環境アセスメント


▲SFC周辺の自然。

 キャンパスのハード設計で最大の問題は「環境アセス」である。藤沢市は特に条例も厳しく、担当の方々はそうとう苦労されたと聞く。

 まずは「考古学調査」― その後正式に証明されたが、SFCの地下からは重要なものは何も出ない。でも、現在の法律では綿密な調査を実施しなくてはならない。そのための支出は膨大である。当時、発掘調査のアルバイト代がひとり一日一万円、必要な人数が常時百人、これが数百日にわたって続くと考えると、私のような素人の金銭感覚でいえば、SFCで必要な機器の予算が毎日百万円づつ消えてゆく思いだった。他大学の例を聞くと、専門の業者に委託して、短期間に調査報告書をまとめさせるような例も多いらしいが、天下の慶應義塾でそれはできない。OBにまでお願いして、最後まできちんとした調査を行った。

 現在、大学院棟の東側に新棟を建設中だが、SFCにはこれ以上の建物は作れない。藤沢市の条例で、キャンパスの50パーセント以上が「緑地」であることが決められているからである。
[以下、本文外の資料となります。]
(* ===== verification/GuildBankTotals.v ===== *)
(** How many of an item there are, in the bank and in the bags of the player
    who uses it: the requests about items keep the number, as long as the
    counts are those of real stacks and no more is deposited than the stack in
    the bags holds.  Depositing into the first free place ends: each round fills
    one of the tab's open stacks, so [deposit_fuel] rounds are enough. *)

From S2P Require Import Prelude CString GuildBankTypes GuildBank GuildBankRequests GuildBankItems GuildBankHandlers GuildBankKernel GuildBankInv.

(** ** Counting *)
Definition weight (e : Z) (i : BankItem) : Z := if bi_item_template i =? e then bi_count i else 0.
Definition item_weight (e : Z) (p : Item) : Z := if it_entry p =? e then it_count p else 0.
Definition bank_total (e : Z) (l : list (Z * BankItem)) : Z := foldr (fun p n => weight e (snd p) + n) 0 l.
Definition bag_total (e : Z) (bags : gmap Pos Item) : Z := map_fold (fun _ p n => item_weight e p + n) 0 bags.
Definition total (e : Z) (s : GuildBank) : Z := bank_total e (b_items s) + bag_total e (bp_bags (b_player s)).

#[export] Instance bank_total_proper e : Proper ((≡ₚ) ==> (=)) (bank_total e).
Proof. intros l l'. unfold bank_total. induction 1; simpl; lia. Qed.
Lemma bank_total_snoc e l p : bank_total e (l ++ [p]) = bank_total e l + weight e (snd p).
Proof. rewrite <- Permutation_cons_append. simpl. lia. Qed.
Lemma bank_total_unchanged e l : bank_total e (unchanged <$> l) = bank_total e l.
Proof. unfold bank_total. induction l as [|p l IH]; [done|]. csimpl. by rewrite IH. Qed.

Lemma bag_total_delete e bags pos p : bags !! pos = Some p -> bag_total e bags = item_weight e p + bag_total e (delete pos bags).
Proof. intros H. unfold bag_total. apply (map_fold_delete_L (fun _ p n => item_weight e p + n)); [intros; lia|done]. Qed.
Lemma bag_total_insert e bags pos p : bag_total e (<[pos := p]> bags) = item_weight e p + bag_total e (delete pos bags).
Proof. rewrite (bag_total_delete e _ pos p) by apply lookup_insert_eq. by rewrite delete_insert_eq. Qed.
Lemma bag_total_new e bags pos p : bags !! pos = None -> bag_total e (<[pos := p]> bags) = item_weight e p + bag_total e bags.
Proof. intros H. rewrite bag_total_insert. by rewrite delete_id. Qed.
Lemma bag_total_alter e bags pos p f : bags !! pos = Some p ->
  bag_total e (alter f pos bags) = bag_total e bags - item_weight e p + item_weight e (f p).
Proof.
  intros H. rewrite (bag_total_delete e bags pos p H).
  rewrite (bag_total_delete e (alter f pos bags) pos (f p)) by (rewrite lookup_alter, decide_True, H; done).
  rewrite delete_alter_eq. lia.
Qed.

(** ** Stacks *)
Section totals.
Context {env : BankEnv}.

Definition stack_size (e : Z) : Z := from_option ip_Stackable uninitialised (GetItemPrototype e).
Definition stack_ok (i : BankItem) : Prop :=
  0 <= bi_count i <= bi_maxStackSize i /\ bi_maxStackSize i = stack_size (bi_item_template i) /\ bi_maxStackSize i < 2 ^ 31.
Definition bag_item_ok (p : Item) : Prop :=
  0 < it_count p <= stack_size (it_entry p) /\ is_Some (GetItemPrototype (it_entry p)) /\ stack_size (it_entry p) < 2 ^ 31.
Record stacks_ok (s : GuildBank) : Prop := {
  so_addr : NoDup (fst <$> b_items s);
  so_bank : Forall (fun p => stack_ok (snd p)) (b_items s);
  so_bags : forall pos p, bp_bags (b_player s) !! pos = Some p -> bag_item_ok p
}.

(** ** The basic changes *)
Definition goods (s : GuildBank) := (b_items s, bp_bags (b_player s)).
Lemma total_goods e s s' : goods s' = goods s -> total e s' = total e s.
Proof. unfold goods, total. by intros [= -> ->]. Qed.

Lemma split_address s a i : NoDup (fst <$> b_items s) -> (a, i) ∈ b_items s ->
  exists l, b_items s ≡ₚ (a, i) :: l /\ a ∉ (fst <$> l).
Proof. intros H (l & E)%elem_of_Permutation. exists l. split; [done|]. rewrite E in H. by apply NoDup_cons in H as [? _]. Qed.
Lemma put_total e s a i i0 : NoDup (fst <$> b_items s) -> (a, i0) ∈ b_items s ->
  bank_total e (write_address a i (b_items s)) = bank_total e (b_items s) - weight e i0 + weight e i.
Proof. intros H Hi. destruct (split_address s a i0 H Hi) as (l & E & Ha). rewrite E, write_cons by done. simpl. lia. Qed.
Lemma delete_total e a i l : NoDup (fst <$> l) -> (a, i) ∈ l -> bank_total e (erase_address a l) = bank_total e l - weight e i.
Proof. intros H Hi. rewrite (erase_Permutation a i l H Hi) at 2. simpl. lia. Qed.
Lemma written_addresses a i l : fst <$> write_address a i l = fst <$> l.
Proof. unfold write_address. rewrite <- list_fmap_compose. apply list_fmap_ext. intros ? [b j] _. simpl. by destruct (Z.eqb_spec b a). Qed.

Lemma SaveToDB_goods e s : total e (SaveToDB s) = total e s.
Proof.
  unfold total. assert (b_player (SaveToDB s) = b_player s) as ->.
  { unfold SaveToDB. repeat match goal with |- context [if ?b then _ else _] => destruct b end; done. }
  by destruct (SaveToDB_items s) as [->| ->]; rewrite ?bank_total_unchanged.
Qed.
Lemma LogAction_goods action tab item count i s : goods (LogAction action tab item count i s) = goods s.
Proof. unfold LogAction. by repeat case_match. Qed.
Lemma says_goods s s' : says s s' -> goods s' = goods s.
Proof. by intros [o ->]. Qed.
 「どうしてもっと高い建物にしなかったのですか」という質問も常に耳にするが、それもだめである。キャンパスの周辺から見ると、木々の梢から少しだけ頭を出したSFCの白い建物がのぞく。これがまさに「条例」だからである。条例の具体的文言は知らないが、要するに遠藤の植生にあった樹木の背後に見え隠れする程度の高さということだそうだ。「植生」というのがポイントで、キャンパスの周囲に数十メートルの大木を植えて、「建物は見え隠れする程度です」と言ってもそれは通用しない。